いつの間にか自分の後ろに立っていたビゼンテ先生が立て続けに問いてくる。
確かに大聖樹の荘厳さに圧倒されたが、嬉々として自分を見つめるビゼンテにそれを認めるのは少し悔しく、後々面倒なことにも繋がりそうで、エミリーは苦笑いするにとどめた。
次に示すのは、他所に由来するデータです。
(** C1.  The claim holds for [AParent] and for the Core parents of both
    snippets (lemmas above), but not for [BParent] of devirtualize.cpp: its
    [create()] constructs an [AChild], so the child's [get()] returns the
    payload [p] itself and not [p + 20]; with payload 5 it returns 5. *)
Theorem BParent_create_constructs_AChild (p : Z) :
  Devirtualize.BParent.create (Devirtualize.BParent.new p)
  = Devirtualize.BaseChild.of_AChild (Devirtualize.AChild.new p) /\
  fst (Devirtualize.BaseChild.get
         (Devirtualize.BParent.create (Devirtualize.BParent.new p))) = Ok p /\
  fst (Devirtualize.BaseChild.get
         (Devirtualize.BaseParent.create
            (Devirtualize.BaseParent.of_BParent (Devirtualize.BParent.new p))))
  <> Ok (p + 20) /\
  fst (Devirtualize.BaseChild.get
         (Devirtualize.BParent.create (Devirtualize.BParent.new 5))) = Ok 5.
Proof.
  repeat split. cbn. intros H. injection H. lia.
Qed.

(** C2, as amended.  On every [int] payload [p] the variant-A children
    return exactly [p] from [get()].  The variant-B children return exactly
    [p + 20] when [p + 20 <= INT_MAX]; for a larger [p] the [int] addition
    [payload + 20] overflows and [get()] has no defined value, on each of
    the three B classes.  Payload 5 gives 5 on variant A and 25 on variant
    B. *)
Theorem child_get_offsets (p : Z) :
  in_int p ->
  (fst (Devirtualize.BaseChild.get
          (Devirtualize.BaseChild.of_AChild (Devirtualize.AChild.new p))) = Ok p /\
   fst (DevirtualizeClass.BaseCoreChild.get
          (DevirtualizeClass.BaseCoreChild.of_ACoreChild
             (DevirtualizeClass.ACoreChild.new p))) = Ok p /\
   fst (DevirtualizeClassExact.BaseCoreChild.get
          (DevirtualizeClassExact.BaseCoreChild.of_ACoreChild
             (DevirtualizeClassExact.ACoreChild.new p))) = Ok p) /\
  (p + 20 <= INT_MAX ->
   fst (Devirtualize.BaseChild.get
          (Devirtualize.BaseChild.of_BChild (Devirtualize.BChild.new p)))
   = Ok (p + 20) /\
   fst (DevirtualizeClass.BaseCoreChild.get
          (DevirtualizeClass.BaseCoreChild.of_BCoreChild
             (DevirtualizeClass.BCoreChild.new p))) = Ok (p + 20) /\
   fst (DevirtualizeClassExact.BaseCoreChild.get
          (DevirtualizeClassExact.BaseCoreChild.of_BCoreChild
             (DevirtualizeClassExact.BCoreChild.new p))) = Ok (p + 20)) /\
  (INT_MAX < p + 20 ->
   fst (Devirtualize.BaseChild.get
          (Devirtualize.BaseChild.of_BChild (Devirtualize.BChild.new p)))
   = Undefined /\
   fst (DevirtualizeClass.BaseCoreChild.get
          (DevirtualizeClass.BaseCoreChild.of_BCoreChild
             (DevirtualizeClass.BCoreChild.new p))) = Undefined /\
   fst (DevirtualizeClassExact.BaseCoreChild.get
          (DevirtualizeClassExact.BaseCoreChild.of_BCoreChild
             (DevirtualizeClassExact.BCoreChild.new p))) = Undefined) /\
  (fst (Devirtualize.AChild.get (Devirtualize.AChild.new 5)) = Ok 5 /\
   fst (Devirtualize.BChild.get (Devirtualize.BChild.new 5)) = Ok 25).
Proof.
  intros Hp. split; [repeat split |]. split; [| split; [| split; reflexivity]].
  - intros Hfit.
    assert (Hadd : int_add p 20 = Ok (p + 20))
      by (apply int_add_in_range; unfold in_int in *; unfold INT_MIN in *; lia).
    repeat split; cbn; exact Hadd.
  - intros Hover.
    pose proof (int_add_overflow p 20 Hover) as Hadd.
    repeat split; cbn; exact Hadd.
Qed.

Lemma child_get_offsets_witness :
  fst (Devirtualize.BaseChild.get
         (Devirtualize.BaseChild.of_BChild (Devirtualize.BChild.new 5)))
  = Ok (5 + 20).
Proof.
  assert (H5 : in_int 5) by (unfold in_int, INT_MIN, INT_MAX; lia).
  apply (proj1 (proj2 (child_get_offsets 5 H5))).
  unfold INT_MAX. lia.
Defined.

(** C2 as stated fails at the largest [int]: with payload [INT_MAX] every
    variant-B child's [get()] overflows and does not return [p + 20]. *)
Lemma variant_B_get_overflows_at_INT_MAX :
  in_int 2147483647 /\
  fst (Devirtualize.BChild.get (Devirtualize.BChild.new 2147483647))
  <> Ok (2147483647 + 20) /\
  fst (DevirtualizeClass.BCoreChild.get
         (DevirtualizeClass.BCoreChild.new 2147483647))
  <> Ok (2147483647 + 20) /\
  fst (DevirtualizeClassExact.BCoreChild.get
         (DevirtualizeClassExact.BCoreChild.new 2147483647))
  <> Ok (2147483647 + 20) /\
  fst (Devirtualize.BaseChild.get
         (Devirtualize.BaseChild.of_BChild
            (Devirtualize.BChild.new 2147483647))) = Undefined.
Proof.
  split; [unfold in_int, INT_MIN, INT_MAX; lia |].
  repeat split; try (cbn; discriminate).
Qed.

(** C7.  In the second snippet [create()] and [create_exact()] agree on
    every concrete parent: [ACoreParent::create()] returns the [ACoreChild]
    of [create_exact()] behind the base-class pointer, so the two children
    give equal [get()] results, and likewise [BCoreParent] with [BCoreChild];
    through the [BaseCoreParent] interface the non-virtual [create_exact()]
    returns the result of the virtual [create()]. *)
Theorem create_exact_agrees_with_create :
  (forall p,
      let parent := DevirtualizeClassExact.ACoreParent.new p in
      let exact : DevirtualizeClassExact.ACoreChild.t :=
        DevirtualizeClassExact.ACoreParent.create_exact parent in
      DevirtualizeClassExact.ACoreParent.create parent
      = DevirtualizeClassExact.BaseCoreChild.of_ACoreChild exact /\
      fst (DevirtualizeClassExact.BaseCoreChild.get
             (DevirtualizeClassExact.ACoreParent.create parent))
      = fst (DevirtualizeClassExact.ACoreChild.get exact)) /\
  (forall p,
      let parent := DevirtualizeClassExact.BCoreParent.new p in
      let exact : DevirtualizeClassExact.BCoreChild.t :=
        DevirtualizeClassExact.BCoreParent.create_exact parent in
      DevirtualizeClassExact.BCoreParent.create parent
      = DevirtualizeClassExact.BaseCoreChild.of_BCoreChild exact /\
      fst (DevirtualizeClassExact.BaseCoreChild.get
             (DevirtualizeClassExact.BCoreParent.create parent))
      = fst (DevirtualizeClassExact.BCoreChild.get exact)) /\
  (forall parent : DevirtualizeClassExact.BaseCoreParent.t,
      DevirtualizeClassExact.BaseCoreParent.create_exact parent
      = DevirtualizeClassExact.BaseCoreParent.create parent /\
      DevirtualizeClassExact.BaseCoreParent.create_exact parent
      = match parent with
        | DevirtualizeClassExact.BaseCoreParent.of_ACoreParent a =>
            DevirtualizeClassExact.BaseCoreChild.of_ACoreChild
              (DevirtualizeClassExact.ACoreParent.create_exact a)
        | DevirtualizeClassExact.BaseCoreParent.of_BCoreParent b =>
            DevirtualizeClassExact.BaseCoreChild.of_BCoreChild
              (DevirtualizeClassExact.BCoreParent.create_exact b)
        end).
Proof.
  split; [| split].
  - intros p parent exact. split; reflexivity.
  - intros p parent exact. split; reflexivity.
  - intros [a | b]; split; reflexivity.
Qed.

(** C8.  [get()] is pure on every child: the receiver after the call is the
    receiver before it, for each concrete class and through the virtual call
    on the base class, and a second call returns what the first returned. *)
Theorem get_is_pure :
  (forall child : Devirtualize.BaseChild.t,
      snd (Devirtualize.BaseChild.get child) = child /\
      fst (Devirtualize.BaseChild.get (snd (Devirtualize.BaseChild.get child)))
      = fst (Devirtualize.BaseChild.get child)) /\
  (forall child : DevirtualizeClass.BaseCoreChild.t,
      snd (DevirtualizeClass.BaseCoreChild.get child) = child /\
      fst (DevirtualizeClass.BaseCoreChild.get
             (snd (DevirtualizeClass.BaseCoreChild.get child)))
      = fst (DevirtualizeClass.BaseCoreChild.get child)) /\
  (forall child : DevirtualizeClassExact.BaseCoreChild.t,
      snd (DevirtualizeClassExact.BaseCoreChild.get child) = child /\
      fst (DevirtualizeClassExact.BaseCoreChild.get
             (snd (DevirtualizeClassExact.BaseCoreChild.get child)))
      = fst (DevirtualizeClassExact.BaseCoreChild.get child)) /\
  (forall p,
      snd (Devirtualize.AChild.get (Devirtualize.AChild.new p))
      = Devirtualize.AChild.new p /\
      snd (Devirtualize.BChild.get (Devirtualize.BChild.new p))
      = Devirtualize.BChild.new p /\
      snd (DevirtualizeClass.ACoreChild.get (DevirtualizeClass.ACoreChild.new p))
      = DevirtualizeClass.ACoreChild.new p /\
      snd (DevirtualizeClass.BCoreChild.get (DevirtualizeClass.BCoreChild.new p))
      = DevirtualizeClass.BCoreChild.new p /\
      snd (DevirtualizeClassExact.ACoreChild.get
             (DevirtualizeClassExact.ACoreChild.new p))
      = DevirtualizeClassExact.ACoreChild.new p /\
      snd (DevirtualizeClassExact.BCoreChild.get
             (DevirtualizeClassExact.BCoreChild.new p))
      = DevirtualizeClassExact.BCoreChild.new p).
Proof.
  split; [| split; [| split]].
  - intros [child | child]; split; reflexivity.
  - intros [child | child]; split; reflexivity.
  - intros [child | child]; split; reflexivity.
  - intros p. repeat split.
Qed.

(** * The wrapper layer, first snippet *)

Section WrapperFirst.

Import DevirtualizeClass.

Lemma wrapper_initialize {Core_ : Type} {HCore : Core Core_} (core_parent : Core_) :
  ActualWrapperParent.initialize (ActualWrapperParent.new (Some core_parent))
  = Ok (ActualWrapperChild.new core_parent) /\
  ActualWrapperChild.my_core_child (ActualWrapperChild.new core_parent)
  = create core_parent.
Proof. split; reflexivity. Qed.

Lemma wrapper_wrapped_get {Core_ : Type} (wchild : ActualWrapperChild.t Core_) :
  fst (ActualWrapperChild.wrapped_get wchild)
  = fst (BaseCoreChild.get (ActualWrapperChild.my_core_child wchild)).
Proof.
  unfold ActualWrapperChild.wrapped_get.
  destruct (BaseCoreChild.get (ActualWrapperChild.my_core_child wchild)).
  reflexivity.
Qed.

Lemma foo_ACoreParent p :
  foo (BaseWrapperParent.of_A (ActualWrapperParent.new (Some (ACoreParent.new p))))
  = Ok p.
Proof. reflexivity. Qed.

Lemma foo_BCoreParent q :
  foo (BaseWrapperParent.of_B (ActualWrapperParent.new (Some (BCoreParent.new q))))
  = int_add q 20.
Proof. reflexivity. Qed.

Lemma foo_BaseCoreParent base :
  foo (BaseWrapperParent.of_Base (ActualWrapperParent.new (Some base)))
  = fst (BaseCoreChild.get (BaseCoreParent.create base)).
Proof.
  unfold foo. cbn.
  unfold ActualWrapperChild.wrapped_get. cbn.
  destruct (BaseCoreChild.get (BaseCoreParent.create base)). reflexivity.
Qed.

(** [bar] of the first snippet adds the three results of [foo]; the last two
    addends are [p] and [q + 20]. *)
Lemma bar_first_snippet base p q x :
  fst (BaseCoreChild.get (BaseCoreParent.create base)) = Ok x ->
  in_int (q + 20) -> in_int (x + p) -> in_int (x + p + (q + 20)) ->
  bar (Some base) (Some (ACoreParent.new p)) (Some (BCoreParent.new q))
  = Ok (x + p + (q + 20)).
Proof.
  intros Hx Hq Hxp Hsum. unfold bar.
  rewrite foo_BaseCoreParent, Hx, foo_ACoreParent, foo_BCoreParent.
  cbn [bind]. rewrite (int_add_in_range x p Hxp). cbn [bind].
  rewrite (int_add_in_range q 20 Hq). cbn [bind].
  apply int_add_in_range. exact Hsum.
Qed.

End WrapperFirst.

(** * The wrapper layer, second snippet *)

Section WrapperExact.

Import DevirtualizeClassExact.

(** The wrapper child itself does what it is meant to do: its constructor
    stores the result of [create_exact()] under its exact type and
    [wrapped_get()] forwards to it. *)
Lemma exact_wrapper_child {Core_ : Type} {HCore : Core Core_} (core_parent : Core_) :
  ActualWrapperChild.my_core_child (ActualWrapperChild.new core_parent)
  = create_exact core_parent /\
  fst (ActualWrapperChild.wrapped_get (ActualWrapperChild.new core_parent))
  = fst (get (create_exact core_parent)).
Proof.
  split; [reflexivity |].
  unfold ActualWrapperChild.wrapped_get. cbn.
  destruct (get (create_exact core_parent)). reflexivity.
Qed.

Lemma exact_initialize_BaseCoreParent base :
  ActualWrapperParent.initialize
    (ActualWrapperParent.new (Core_ := BaseCoreParent.t) (Some base))
  = Ok (ActualWrapperChild.new base).
Proof. reflexivity. Qed.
すると、ビゼンテの横にすっと並び立ったテド院長が呆れ顔で口を挟む。
「おいおいビゼンテ、生徒が困ってるぞ。それに彼女は薬師クラスだろ? 聖女じゃなくて立派な薬師になるよう指導しろ」
「もちろん薬草学を教える身としては薬師となって活躍して欲しい。しかし、エミリーは聖女として十分に通用する素養があるんだ、見逃せない。だからテドは黙っててくれ」
「この顔はどう見ても乗り気じゃないだろ、すっぱり諦めろ。そしてぜひ、卒業後は王立薬師院へ」
お互い気兼ねなく言い合っている様子から、仲の良さがうかがえる。
最後にしれっと付け加えられた勧誘の文言にエミリーが再び苦笑いすると、テドは驚きで目を大きくさせた。